The ethanol segment reported $99 million of operating income for the second quarter of 2021, compared to $91 million for the second quarter of 2020. Excluding the LCM inventory valuation adjustment, the second quarter 2020 adjusted operating loss was $20 million. Ethanol production volumes averaged 4.2 million gallons per day in the second quarter of 2021, which was 1.9 million gallons per day higher than the second quarter of 2020.

Corporate and Other

General and administrative expenses were $176 million in the second quarter of 2021, compared to $169 million in the second quarter of 2020. The effective tax rate for the second quarter of 2021 was 37 percent, which is higher than the second quarter of 2020 due to the remeasurement of our deferred tax liabilities primarily as a result of an increase in the U.K. statutory tax rate that will be effective in 2023.

Investing and Financing Activities

Capital investments totaled $548 million in the second quarter of 2021, of which $252 million was for sustaining the business, including costs for turnarounds, catalysts and regulatory compliance. Excluding capital investments attributable to our partner’s 50 percent share of DGD and those related to other variable interest entities, capital investments attributable to Valero were $417 million.

Net cash provided by operating activities was $2.0 billion in the second quarter of 2021. Included in this amount was a $1.1 billion favorable impact from working capital and $132 million associated with our joint venture partner’s share of DGD’s net cash provided by operating activities, excluding changes in DGD’s working capital. Excluding these items, adjusted net cash provided by operating activities was $809 million.

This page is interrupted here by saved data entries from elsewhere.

(* ===== verification/Gateways.v ===== *)
(** * Inference clients: resolvers and the client set

    [pkg/clients/inference/inference_client_resolver.go]: which client serves
    which model, and which models share one.
    [async_inference_client_resolver.go]: queue names of asynchronous dispatch,
    per replica, and the routes on which a replica's results can be recovered.
    [internal/util/clientset/clientset.go]: the construction of all clients and
    the release of what was built when it fails.

    Client identity (a pointer) is a number drawn in order of construction.  Go
    visits a map in any order: the constructors take the entries as a list, and
    the theorems hold for every order.  Constructors of connections are
    arguments; the resources they hold are names in a set. *)

From Stdlib Require Import ZArith Lia Ascii String.
From stdpp Require Import base gmap strings list pretty.
From S2P Require Import Prelude Openai Store Preprocess Semaphore Flow Throttle Rest Config.
Local Open Scope string_scope.
Local Open Scope Z_scope.

(** ** [GatewayResolver] *)
Abbreviation InferenceClient := nat.
Record GatewayResolver := {
  gr_globalClient : option InferenceClient; gr_modelClients : gmap string InferenceClient;
  gr_clientURLs : gmap InferenceClient string }.

Section Resolver.
(** [NewInferenceClient] fails when the TLS material cannot be loaded. *)
Context (NewInferenceClient : GatewayClientConfig → result unit).

Definition NewGlobalResolver (config : GatewayClientConfig) : result GatewayResolver :=
  and_then (NewInferenceClient config) (λ _,
    Ok {| gr_globalClient := Some O; gr_modelClients := ∅; gr_clientURLs := {[O := gc_URL config]} |}).

(** [pool[gw]]. *)
Fixpoint pooled (gw : GatewayClientConfig) (pool : list (GatewayClientConfig * InferenceClient)) : option InferenceClient :=
  match pool with
  | [] => None
  | (g, c) :: pool' => if decide (g = gw) then Some c else pooled gw pool'
  end.
Fixpoint per_model (entries : list (string * GatewayClientConfig)) (pool : list (GatewayClientConfig * InferenceClient))
    (modelClients : gmap string InferenceClient) (urls : gmap InferenceClient string) : result GatewayResolver :=
  match entries with
  | [] => Ok {| gr_globalClient := None; gr_modelClients := modelClients; gr_clientURLs := urls |}
  | (model, gw) :: entries' =>
      match pooled gw pool with
      | Some client => per_model entries' pool (<[model := client]> modelClients) urls
      | None =>
          and_then (NewInferenceClient gw) (λ _,
            let client := length pool in
            per_model entries' ((gw, client) :: pool) (<[model := client]> modelClients) (<[client := gc_URL gw]> urls))
      end
  end.
Definition NewPerModelResolver (entries : list (string * GatewayClientConfig)) : result GatewayResolver :=
  per_model entries [] ∅ ∅.
End Resolver.

Definition ClientFor (r : GatewayResolver) (modelID : string) : option InferenceClient :=
  match gr_globalClient r with Some c => Some c | None => gr_modelClients r !! modelID end.
(** The clients in the order the map is visited, duplicates skipped. *)
Fixpoint dedup (seen : list InferenceClient) (l : list InferenceClient) : list InferenceClient :=
  match l with
  | [] => []
  | c :: l' => if decide (c ∈ seen) then dedup seen l' else c :: dedup (c :: seen) l'
  end.
Definition Clients (r : GatewayResolver) : list InferenceClient :=
  match gr_globalClient r with Some c => [c] | None => dedup [] (map_to_list (gr_modelClients r)).*2 end.
Definition ClientLabel (r : GatewayResolver) (c : InferenceClient) : string :=
  default "unknown" (gr_clientURLs r !! c).

(** *** Pooling *)
Lemma pooled_in gw pool c : pooled gw pool = Some c → (gw, c) ∈ pool.
Proof.
  induction pool as [|[g c'] pool IH]; cbn; [done|]. destruct (decide (g = gw)) as [-> | Hne]; [intros [= ->]; by left|].
  intros H%IH. by right.
Qed.
Lemma pooled_none gw pool c : pooled gw pool = None → (gw, c) ∉ pool.
Proof.
  induction pool as [|[g c'] pool IH]; cbn; [set_solver|]. destruct (decide (g = gw)) as [-> | Hne]; [done|].
  intros H%IH [E | Hin]%elem_of_cons; [congruence|done].
Qed.

(** One client per configuration, numbered in order; every model's client is
    that of its configuration. *)
Record pool_wf (done : list (string * GatewayClientConfig)) (pool : list (GatewayClientConfig * InferenceClient))
    (mc : gmap string InferenceClient) (urls : gmap InferenceClient string) : Prop := {
  pw_cfg c1 c2 g : (g, c1) ∈ pool → (g, c2) ∈ pool → c1 = c2;
  pw_client c g1 g2 : (g1, c) ∈ pool → (g2, c) ∈ pool → g1 = g2;
  pw_fresh g c : (g, c) ∈ pool → (c < length pool)%nat;
  pw_models m c : mc !! m = Some c → ∃ g, (m, g) ∈ done ∧ (g, c) ∈ pool;
  pw_served m g : (m, g) ∈ done → ∃ c, mc !! m = Some c ∧ (g, c) ∈ pool;
  pw_urls g c : (g, c) ∈ pool → urls !! c = Some (gc_URL g) }.

Lemma per_model_wf build entries done pool mc urls r :
  pool_wf done pool mc urls → NoDup (done ++ entries)%list.*1 → per_model build entries pool mc urls = Ok r →
  gr_globalClient r = None ∧ ∃ pool', pool_wf (done ++ entries)%list pool' (gr_modelClients r) (gr_clientURLs r).
Proof.
  revert done pool mc urls. induction entries as [|[m g] entries IH]; intros done pool mc urls Hwf Hnd; cbn [per_model].
  { intros [= <-]. cbn. split; [reflexivity|]. exists pool. by rewrite app_nil_r. }
  assert (Hsplit : (done ++ (m, g) :: entries = (done ++ [(m, g)]) ++ entries)%list) by by rewrite <- app_assoc.
  assert (Hm : ∀ g', (m, g') ∉ done).
  { intros g' Hin. rewrite fmap_app, NoDup_app in Hnd. destruct Hnd as (_ & Hd & _). apply (Hd m); [|cbn; by left].
    apply list_elem_of_fmap. by exists (m, g'). }
  rewrite Hsplit in Hnd |- *. destruct (pooled g pool) as [c|] eqn:Hp.
  - apply IH; [|done]. apply pooled_in in Hp. destruct Hwf as [H1 H2 H3 H4 H5 H6]. split; try done.
    + intros m' c'. destruct (decide (m = m')) as [<- | Hne]; [rewrite lookup_insert_eq; intros [= <-]; exists g; set_solver|].
      rewrite lookup_insert_ne by done. intros (g' & ? & ?)%H4. exists g'. set_solver.
    + intros m' g' [Hin | [= -> ->]%list_elem_of_singleton]%elem_of_app; [|exists c; by rewrite lookup_insert_eq].
      destruct (H5 _ _ Hin) as (c' & ? & ?). exists c'. rewrite lookup_insert_ne; [done|]. intros ->. by eapply Hm.
  - destruct (build g); cbn [and_then]; [|done]. apply IH; [|done]. destruct Hwf as [H1 H2 H3 H4 H5 H6].
    pose proof (λ c, pooled_none g pool c Hp) as Hno. split.
    + intros c1 c2 g' [E1 | Hin1]%elem_of_cons [E2 | Hin2]%elem_of_cons; simplify_eq; try done;
        [by apply Hno in Hin2|by apply Hno in Hin1|by eapply H1].
    + intros c' g1 g2 [E1 | Hin1]%elem_of_cons [E2 | Hin2]%elem_of_cons; simplify_eq; try done;
        [apply H3 in Hin2; lia|apply H3 in Hin1; lia|by eapply H2].
    + intros g' c' [[= -> ->] | Hin]%elem_of_cons; cbn; [lia|]. apply H3 in Hin. lia.
    + intros m' c'. destruct (decide (m = m')) as [<- | Hne]; [rewrite lookup_insert_eq; intros [= <-]; exists g; set_solver|].
      rewrite lookup_insert_ne by done. intros (g' & ? & ?)%H4. exists g'. set_solver.
    + intros m' g' [Hin | [= -> ->]%list_elem_of_singleton]%elem_of_app;
        [|exists (length pool); rewrite lookup_insert_eq; split; [done|by left]].
      destruct (H5 _ _ Hin) as (c' & ? & ?). exists c'. rewrite lookup_insert_ne; [split; [done|by right]|]. intros ->. by eapply Hm.
    + intros g' c' [[= -> ->] | Hin]%elem_of_cons; [by rewrite lookup_insert_eq|].
      rewrite lookup_insert_ne; [by apply H6|]. intros <-. apply H3 in Hin. lia.
Qed.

Valero returned $401 million to stockholders through dividends for a payout ratio of 50 percent of adjusted net cash provided by operating activities in the second quarter of 2021.

Valero continues to target a long-term total payout ratio between 40 and 50 percent of adjusted net cash provided by operating activities. Valero defines total payout ratio as the sum of dividends and stock buybacks divided by net cash provided by operating activities adjusted for changes in working capital and DGD’s net cash provided by operating activities, excluding changes in its working capital, attributable to our joint venture partner’s ownership interest in DGD.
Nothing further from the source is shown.